[Records from a data collection]
+++
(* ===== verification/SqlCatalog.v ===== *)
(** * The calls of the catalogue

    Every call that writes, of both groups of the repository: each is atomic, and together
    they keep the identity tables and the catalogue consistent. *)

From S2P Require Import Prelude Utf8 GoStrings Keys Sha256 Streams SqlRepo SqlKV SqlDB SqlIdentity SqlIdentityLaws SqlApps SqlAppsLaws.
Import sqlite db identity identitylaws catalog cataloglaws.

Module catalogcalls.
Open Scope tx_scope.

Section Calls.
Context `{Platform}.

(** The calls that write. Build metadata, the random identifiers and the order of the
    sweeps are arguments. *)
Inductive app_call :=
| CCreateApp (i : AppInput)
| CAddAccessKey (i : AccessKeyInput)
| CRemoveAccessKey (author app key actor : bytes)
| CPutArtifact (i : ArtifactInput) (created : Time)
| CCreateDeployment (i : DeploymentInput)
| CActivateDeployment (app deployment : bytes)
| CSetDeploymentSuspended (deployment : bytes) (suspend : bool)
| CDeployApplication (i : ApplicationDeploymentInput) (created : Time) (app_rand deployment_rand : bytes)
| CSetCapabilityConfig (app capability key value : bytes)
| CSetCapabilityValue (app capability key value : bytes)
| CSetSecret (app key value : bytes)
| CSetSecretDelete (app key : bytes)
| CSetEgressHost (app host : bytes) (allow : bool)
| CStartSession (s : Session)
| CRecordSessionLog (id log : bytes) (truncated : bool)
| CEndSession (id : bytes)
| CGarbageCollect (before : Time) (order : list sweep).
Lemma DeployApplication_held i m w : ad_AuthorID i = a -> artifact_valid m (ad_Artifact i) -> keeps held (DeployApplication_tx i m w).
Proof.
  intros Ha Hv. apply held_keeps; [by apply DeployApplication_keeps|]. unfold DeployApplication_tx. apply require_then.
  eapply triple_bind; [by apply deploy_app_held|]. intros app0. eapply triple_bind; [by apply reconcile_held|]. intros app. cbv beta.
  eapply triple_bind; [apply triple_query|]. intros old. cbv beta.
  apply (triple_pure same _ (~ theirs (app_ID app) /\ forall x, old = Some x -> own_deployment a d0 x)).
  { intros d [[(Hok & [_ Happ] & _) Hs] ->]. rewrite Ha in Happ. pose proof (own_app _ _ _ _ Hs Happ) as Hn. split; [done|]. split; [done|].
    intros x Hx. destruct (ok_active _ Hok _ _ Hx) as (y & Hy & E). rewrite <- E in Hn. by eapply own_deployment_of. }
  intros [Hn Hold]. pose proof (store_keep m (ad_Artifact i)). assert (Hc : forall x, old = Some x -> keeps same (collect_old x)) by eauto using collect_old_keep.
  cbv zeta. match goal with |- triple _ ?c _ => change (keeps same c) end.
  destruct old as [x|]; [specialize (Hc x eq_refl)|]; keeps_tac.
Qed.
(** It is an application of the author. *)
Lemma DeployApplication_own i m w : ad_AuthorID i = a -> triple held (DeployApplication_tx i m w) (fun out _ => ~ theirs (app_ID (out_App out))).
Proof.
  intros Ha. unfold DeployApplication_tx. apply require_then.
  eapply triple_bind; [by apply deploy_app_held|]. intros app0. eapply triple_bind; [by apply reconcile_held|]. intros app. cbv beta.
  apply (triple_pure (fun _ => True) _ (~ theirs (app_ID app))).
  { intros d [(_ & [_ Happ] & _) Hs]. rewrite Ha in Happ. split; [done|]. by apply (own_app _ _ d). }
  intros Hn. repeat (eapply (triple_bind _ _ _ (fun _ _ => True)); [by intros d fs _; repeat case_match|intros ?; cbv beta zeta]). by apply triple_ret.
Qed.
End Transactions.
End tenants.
+++
Please type the entries above out again exactly.

(* ===== verification/SqlCatalog.v ===== *)
(** * The calls of the catalogue

    Every call that writes, of both groups of the repository: each is atomic, and together
    they keep the identity tables and the catalogue consistent. *)

From S2P Require Import Prelude Utf8 GoStrings Keys Sha256 Streams SqlRepo SqlKV SqlDB SqlIdentity SqlIdentityLaws SqlApps SqlAppsLaws.
Import sqlite db identity identitylaws catalog cataloglaws.

Module catalogcalls.
Open Scope tx_scope.

Section Calls.
Context `{Platform}.

(** The calls that write. Build metadata, the random identifiers and the order of the
    sweeps are arguments. *)
Inductive app_call :=
| CCreateApp (i : AppInput)
| CAddAccessKey (i : AccessKeyInput)
| CRemoveAccessKey (author app key actor : bytes)
| CPutArtifact (i : ArtifactInput) (created : Time)
| CCreateDeployment (i : DeploymentInput)
| CActivateDeployment (app deployment : bytes)
| CSetDeploymentSuspended (deployment : bytes) (suspend : bool)
| CDeployApplication (i : ApplicationDeploymentInput) (created : Time) (app_rand deployment_rand : bytes)
| CSetCapabilityConfig (app capability key value : bytes)
| CSetCapabilityValue (app capability key value : bytes)
| CSetSecret (app key value : bytes)
| CSetSecretDelete (app key : bytes)
| CSetEgressHost (app host : bytes) (allow : bool)
| CStartSession (s : Session)
| CRecordSessionLog (id log : bytes) (truncated : bool)
| CEndSession (id : bytes)
| CGarbageCollect (before : Time) (order : list sweep).
Lemma DeployApplication_held i m w : ad_AuthorID i = a -> artifact_valid m (ad_Artifact i) -> keeps held (DeployApplication_tx i m w).
Proof.
  intros Ha Hv. apply held_keeps; [by apply DeployApplication_keeps|]. unfold DeployApplication_tx. apply require_then.
  eapply triple_bind; [by apply deploy_app_held|]. intros app0. eapply triple_bind; [by apply reconcile_held|]. intros app. cbv beta.
  eapply triple_bind; [apply triple_query|]. intros old. cbv beta.
  apply (triple_pure same _ (~ theirs (app_ID app) /\ forall x, old = Some x -> own_deployment a d0 x)).
  { intros d [[(Hok & [_ Happ] & _) Hs] ->]. rewrite Ha in Happ. pose proof (own_app _ _ _ _ Hs Happ) as Hn. split; [done|]. split; [done|].
    intros x Hx. destruct (ok_active _ Hok _ _ Hx) as (y & Hy & E). rewrite <- E in Hn. by eapply own_deployment_of. }
  intros [Hn Hold]. pose proof (store_keep m (ad_Artifact i)). assert (Hc : forall x, old = Some x -> keeps same (collect_old x)) by eauto using collect_old_keep.
  cbv zeta. match goal with |- triple _ ?c _ => change (keeps same c) end.
  destruct old as [x|]; [specialize (Hc x eq_refl)|]; keeps_tac.
Qed.
(** It is an application of the author. *)
Lemma DeployApplication_own i m w : ad_AuthorID i = a -> triple held (DeployApplication_tx i m w) (fun out _ => ~ theirs (app_ID (out_App out))).
Proof.
  intros Ha. unfold DeployApplication_tx. apply require_then.
  eapply triple_bind; [by apply deploy_app_held|]. intros app0. eapply triple_bind; [by apply reconcile_held|]. intros app. cbv beta.
  apply (triple_pure (fun _ => True) _ (~ theirs (app_ID app))).
  { intros d [(_ & [_ Happ] & _) Hs]. rewrite Ha in Happ. split; [done|]. by apply (own_app _ _ d). }
  intros Hn. repeat (eapply (triple_bind _ _ _ (fun _ _ => True)); [by intros d fs _; repeat case_match|intros ?; cbv beta zeta]). by apply triple_ret.
Qed.
End Transactions.
End tenants.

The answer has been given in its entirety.